(** * connecdoku: [analyze_categories.py]

    A shallow embedding of the category analysis script and the proofs of
    the properties its specification states.

    The script reads a word -> categories dataset, inverts it into a
    category -> words index, keeps the categories with fewer than four
    words (two families of names excepted), sorts them by size, prints a
    report, writes the result as JSON and prints summary statistics.

    Python values are modelled as follows.
    - [str] is a sequence of Unicode code points, [list N].
    - [dict] (insertion ordered since Python 3.7) is an association list
      with the operations of the language: assignment to an existing key
      keeps its position, assignment to a new key appends.
    - [len] is [length]; integers that are lengths or counts are [nat].
    - [float] is the kernel's binary64 type.
    - [print] appends to the text of standard output, [open(p, "w")]
      replaces the content of a file; an uncaught exception ends the run
      and keeps the effects performed so far.  Standard output is a
      UTF-8 stream with the strict error handler: [print] raises
      [UnicodeEncodeError] on a text with a surrogate code point and
      prints nothing of it.  The text written to the file is ASCII; the
      failures of the file system are outside the model.
    - [json.load] at line 14 gives the dataset the analysis starts from;
      [json.dump] and [json.loads] are modelled after the encoder and the
      decoder of the standard library, on dictionaries of lists of
      strings, the shape of both files. *)

From Stdlib Require Import Ascii String.
From Stdlib Require Import List Bool Arith NArith ZArith Lia.
From Stdlib Require Import Sorted Permutation.
From Stdlib Require Import Floats Uint63 DecimalString.
Import ListNotations.

Set Implicit Arguments.

(** ** Strings *)

Definition str := list N.

(** A literal of the source, as its code points. *)
Definition py (s : string) : str := map N_of_ascii (list_ascii_of_string s).

Fixpoint str_eqb (a b : str) : bool :=
  match a, b with
  | [], [] => true
  | x :: a', y :: b' => N.eqb x y && str_eqb a' b'
  | _, _ => false
  end.

(** [s.startswith(prefix)] *)
Fixpoint startswith (s prefix : str) : bool :=
  match prefix, s with
  | [], _ => true
  | p :: prefix', c :: s' => N.eqb c p && startswith s' prefix'
  | _ :: _, [] => false
  end.

(** [sep.join(l)] *)
Fixpoint join (sep : str) (l : list str) : str :=
  match l with
  | [] => []
  | [x] => x
  | x :: l' => x ++ sep ++ join sep l'
  end.

(** ** Insertion-ordered dictionaries *)

Module Dict.
Section Dict.
Variable V : Type.

Definition t := list (str * V).

Definition empty : t := [].

Definition keys (d : t) : list str := map fst d.
Definition values (d : t) : list V := map snd d.

(** [d.get(k)] *)
Fixpoint get (d : t) (k : str) : option V :=
  match d with
  | [] => None
  | (k', v) :: d' => if str_eqb k' k then Some v else get d' k
  end.

(** [d[k] = v] *)
Fixpoint set (d : t) (k : str) (v : V) : t :=
  match d with
  | [] => [(k, v)]
  | (k', v') :: d' =>
      if str_eqb k' k then (k', v) :: d' else (k', v') :: set d' k v
  end.

(** [dict(pairs)]: later pairs overwrite earlier ones. *)
Definition of_pairs (l : list (str * V)) : t :=
  fold_left (fun d kv => set d (fst kv) (snd kv)) l empty.

(** What distinguishes a dictionary from a list of pairs. *)
Definition wf (d : t) : Prop := NoDup (keys d).
End Dict.
Arguments empty {V}.
End Dict.

(** ** The analysis, step by step (lines 16 to 74 of the script) *)

Definition dataset := Dict.t (list str).
Definition index := Dict.t (list str).

(** [categories[category].append(word)] on a [defaultdict(list)]: a missing
    key is first bound to the empty list, at the end of the dictionary. *)
Definition append_word (categories : index) (category word : str) : index :=
  match Dict.get categories category with
  | Some words => Dict.set categories category (words ++ [word])
  | None => Dict.set categories category ([] ++ [word])
  end.

(** Lines 17-20. *)
Definition categories (words_data : dataset) : index :=
  fold_left
    (fun cats (item : str * list str) =>
       let (word, word_categories) := item in
       fold_left (fun cats category => append_word cats category word)
                 word_categories cats)
    words_data Dict.empty.

Definition Starts_with : str := py "Starts with".
Definition Ends_with : str := py "Ends with".

(** The condition of lines 25-29. *)
Definition is_small (category : str) (words : list str) : bool :=
  (length words <? 4)
  && negb (startswith category Starts_with)
  && negb (startswith category Ends_with).

(** Lines 23-30. *)
Definition small_of (cats : index) : index :=
  fold_left
    (fun small (item : str * list str) =>
       let (category, words) := item in
       if is_small category words then Dict.set small category words else small)
    cats Dict.empty.

Definition small_categories (words_data : dataset) : index :=
  small_of (categories words_data).

(** [sorted(l, key=key)] is a stable sort: the result is ordered by key and
    elements of equal key keep their relative order.  There is one such
    list ([stable_sort_unique] below); insertion from the right computes
    it. *)
Fixpoint insert_by (A : Type) (key : A -> nat) (x : A) (l : list A) : list A :=
  match l with
  | [] => [x]
  | y :: l' => if key x <=? key y then x :: l else y :: insert_by key x l'
  end.

Definition sorted (A : Type) (key : A -> nat) (l : list A) : list A :=
  fold_right (insert_by key) [] l.

(** [lambda x: len(x[1])] *)
Definition by_size (x : str * list str) : nat := length (snd x).

(** Line 33. *)
Definition sorted_small_categories (words_data : dataset) : list (str * list str) :=
  sorted by_size (small_categories words_data).

(** Lines 45-47. *)
Definition thin_of (sorted_small : list (str * list str)) : index :=
  fold_left
    (fun thin (item : str * list str) =>
       let (category, words) := item in Dict.set thin category words)
    sorted_small Dict.empty.

Definition thin_categories (words_data : dataset) : index :=
  thin_of (sorted_small_categories words_data).

(** Lines 57-63. *)
Definition total_of (cats : index) : nat :=
  length
    (filter (fun c => negb (startswith c Starts_with)
                      && negb (startswith c Ends_with))
            (Dict.keys cats)).

(** Lines 64-74: the inner [any] ranges over all the keys of the index. *)
Definition usable_of (cats : index) : nat :=
  length
    (filter (fun w => (4 <=? length w)
                      && negb (existsb (fun c => startswith c Starts_with
                                                 || startswith c Ends_with)
                                       (Dict.keys cats)))
            (Dict.values cats)).

Definition total_categories (words_data : dataset) : nat :=
  total_of (categories words_data).

Definition usable_categories (words_data : dataset) : nat :=
  usable_of (categories words_data).
Lemma diagonal_capping_player_only_witness :
  let k := {| K_UP := true; K_DOWN := false;
              K_LEFT := false; K_RIGHT := true |} in
  let d := Player.displacement 10 k in
  (d.1 * d.1 + d.2 * d.2 = IZR 10 * IZR 10)%R /\
  (MovableEntity.route_move diagonal_hazard (400, 400)).1
  * (MovableEntity.route_move diagonal_hazard (400, 400)).1
  + (MovableEntity.route_move diagonal_hazard (400, 400)).2
    * (MovableEntity.route_move diagonal_hazard (400, 400)).2
  = 2 * (speed diagonal_hazard * speed diagonal_hazard).
Proof.
  intros k d.
  destruct diagonal_capping_player_only as (Hp & _ & Hr).
  split.
  - apply (Hp 10 k). reflexivity.
  - apply (Hr diagonal_hazard (400, 400)); simpl; lia.
Defined.

(** ** Construction always succeeds *)

Lemma bind_Ok {A B} (m : M A) (f : A -> M B) (s s' : State) (a : A) :
  m s = (s', Ok a) -> (m ≫= f) s = f a s'.
Proof. intros H. rewrite bind_run, H. reflexivity. Qed.

Lemma bind_Raise {A B} (m : M A) (f : A -> M B) (s s' : State) (e : exn) :
  m s = (s', Raise e) -> (m ≫= f) s = (s', Raise e).
Proof. intros H. rewrite bind_run, H. reflexivity. Qed.

Lemma update_run (s : State) (i : Z) (e : Entity) (f : Entity -> Entity) :
  heap s !! i = Some e ->
  update i f s = (upd_heap <[i := f e]> s, Ok tt).
Proof.
  intros H. unfold update. rewrite (bind_Ok _ _ _ _ _ (deref_Some _ _ _ H)).
  reflexivity.
Qed.

Lemma elem_of_dict_set (k j : Z) (d : list Z) :
  j ∈ dict_set k d <-> j ∈ d \/ j = k.
Proof.
  unfold dict_set. destruct (decide (k ∈ d)) as [Hk|Hk].
  - split; [auto|]. intros [H| ->]; assumption.
  - rewrite elem_of_app, list_elem_of_singleton. reflexivity.
Qed.

Lemma grows_refl (s : State) : grows s s.
Proof. unfold grows. repeat split; auto. lia. Qed.

Lemma grows_trans (s1 s2 s3 : State) :
  grows s1 s2 -> grows s2 s3 -> grows s1 s3.
Proof.
  intros (N1 & G1 & F1 & E1 & W1) (N2 & G2 & F2 & E2 & W2).
  unfold grows. split; [lia|]. split; [congruence|]. split; [|split].
  - intros p Hp. rewrite F2 by lia. apply F1. exact Hp.
  - intros k Hk. destruct (E2 k Hk) as [Hk'|Hk']; [auto|right; lia].
  - intros k Hk. destruct (W2 k Hk) as [Hk'|Hk']; [auto|right; lia].
Qed.

Lemma created_grows (s s' : State) (e : Entity) :
  created s s' e -> grows s s'.
Proof.
  intros (N & G & H & E & W). unfold grows.
  split; [lia|]. split; [exact G|]. split; [|split].
  - intros p Hp. rewrite H. apply lookup_insert_ne. lia.
  - intros k. rewrite E, elem_of_dict_set. intros [Hk| ->]; [auto|right; lia].
  - intros k. destruct W as [W|W]; rewrite W; [auto|].
    rewrite elem_of_dict_set. intros [Hk| ->]; [auto|right; lia].
Qed.

Lemma allocates_ret {A} (a : A) : allocates (mret a).
Proof.
  intros s. exists a, s. split; [reflexivity|apply grows_refl].
Qed.

Lemma allocates_bind {A B} (m : M A) (f : A -> M B) :
  allocates m -> (forall a, allocates (f a)) -> allocates (m ≫= f).
Proof.
  intros Hm Hf s. destruct (Hm s) as (a & s1 & E1 & G1).
  destruct (Hf a s1) as (b & s2 & E2 & G2).
  exists b, s2. rewrite (bind_Ok _ _ _ _ _ E1), E2. split; [reflexivity|].
  exact (grows_trans _ _ _ G1 G2).
Qed.

(** Turning a run equation into [allocates]. *)
Lemma allocates_of_run (m : M Z) :
  (forall s, exists s' e, m s = (s', Ok (__next_id s)) /\ created s s' e) ->
  allocates m.
Proof.
  intros Hrun s. destruct (Hrun s) as (s' & e & E & C).
  exists (__next_id s), s'. split; [exact E|].
  exact (created_grows _ _ _ C).
Qed.

Lemma Entity_init_run c px py w h col ip cb (s : State) :
  exists s',
    Entity.__init__ c px py w h col ip cb s = (s', Ok (__next_id s)) /\
    created s s' (Entity.fresh c px py w h col ip cb).
Proof.
  eexists. split; [reflexivity|]. unfold created. simpl. auto 10.
Qed.

Lemma Wall_init_run px py w h col (s : State) :
  exists s',
    Wall.__init__ px py w h col s = (s', Ok (__next_id s)) /\
    created s s' (Entity.fresh CWall px py w h col None None).
Proof.
  eexists. split; [reflexivity|]. unfold created. simpl. auto 10.
Qed.

Lemma MovableEntity_init_run c px py w h col ip cb r o sp (s : State) :
  exists s',
    MovableEntity.__init__ c px py w h col ip cb r o sp s
    = (s', Ok (__next_id s)) /\
    created s s' (MovableEntity.init_fields r o sp
                    (Entity.fresh c px py w h col ip cb)).
Proof.
  unfold MovableEntity.__init__.
  destruct (Entity_init_run c px py w h col ip cb s)
    as (s1 & E & N & G & H & R & W).
  rewrite (bind_Ok _ _ _ _ _ E).
  erewrite bind_Ok by reflexivity.
  erewrite bind_Ok.
  2:{ apply update_run. simpl. rewrite H. apply lookup_insert_eq. }
  eexists. split; [reflexivity|]. unfold created. simpl.
  split; [exact N|]. split; [exact G|]. split; [|auto].
  rewrite H. apply insert_insert_eq.
Qed.

Lemma allocates_Entity_init c px py w h col ip cb :
  allocates (Entity.__init__ c px py w h col ip cb).
Proof.
  apply allocates_of_run. intros s.
  destruct (Entity_init_run c px py w h col ip cb s) as (s' & H).
  eauto.
Qed.

Lemma allocates_Wall_init px py w h col :
  allocates (Wall.__init__ px py w h col).
Proof.
  apply allocates_of_run. intros s.
  destruct (Wall_init_run px py w h col s) as (s' & H). eauto.
Qed.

Your goal |
In the listing above, please copy exactly the lines from the first through the one that contains "- [float] is the kernel's binary64 type.", and no others.

Exercise output |
(** * connecdoku: [analyze_categories.py]

    A shallow embedding of the category analysis script and the proofs of
    the properties its specification states.

    The script reads a word -> categories dataset, inverts it into a
    category -> words index, keeps the categories with fewer than four
    words (two families of names excepted), sorts them by size, prints a
    report, writes the result as JSON and prints summary statistics.

    Python values are modelled as follows.
    - [str] is a sequence of Unicode code points, [list N].
    - [dict] (insertion ordered since Python 3.7) is an association list
      with the operations of the language: assignment to an existing key
      keeps its position, assignment to a new key appends.
    - [len] is [length]; integers that are lengths or counts are [nat].
    - [float] is the kernel's binary64 type.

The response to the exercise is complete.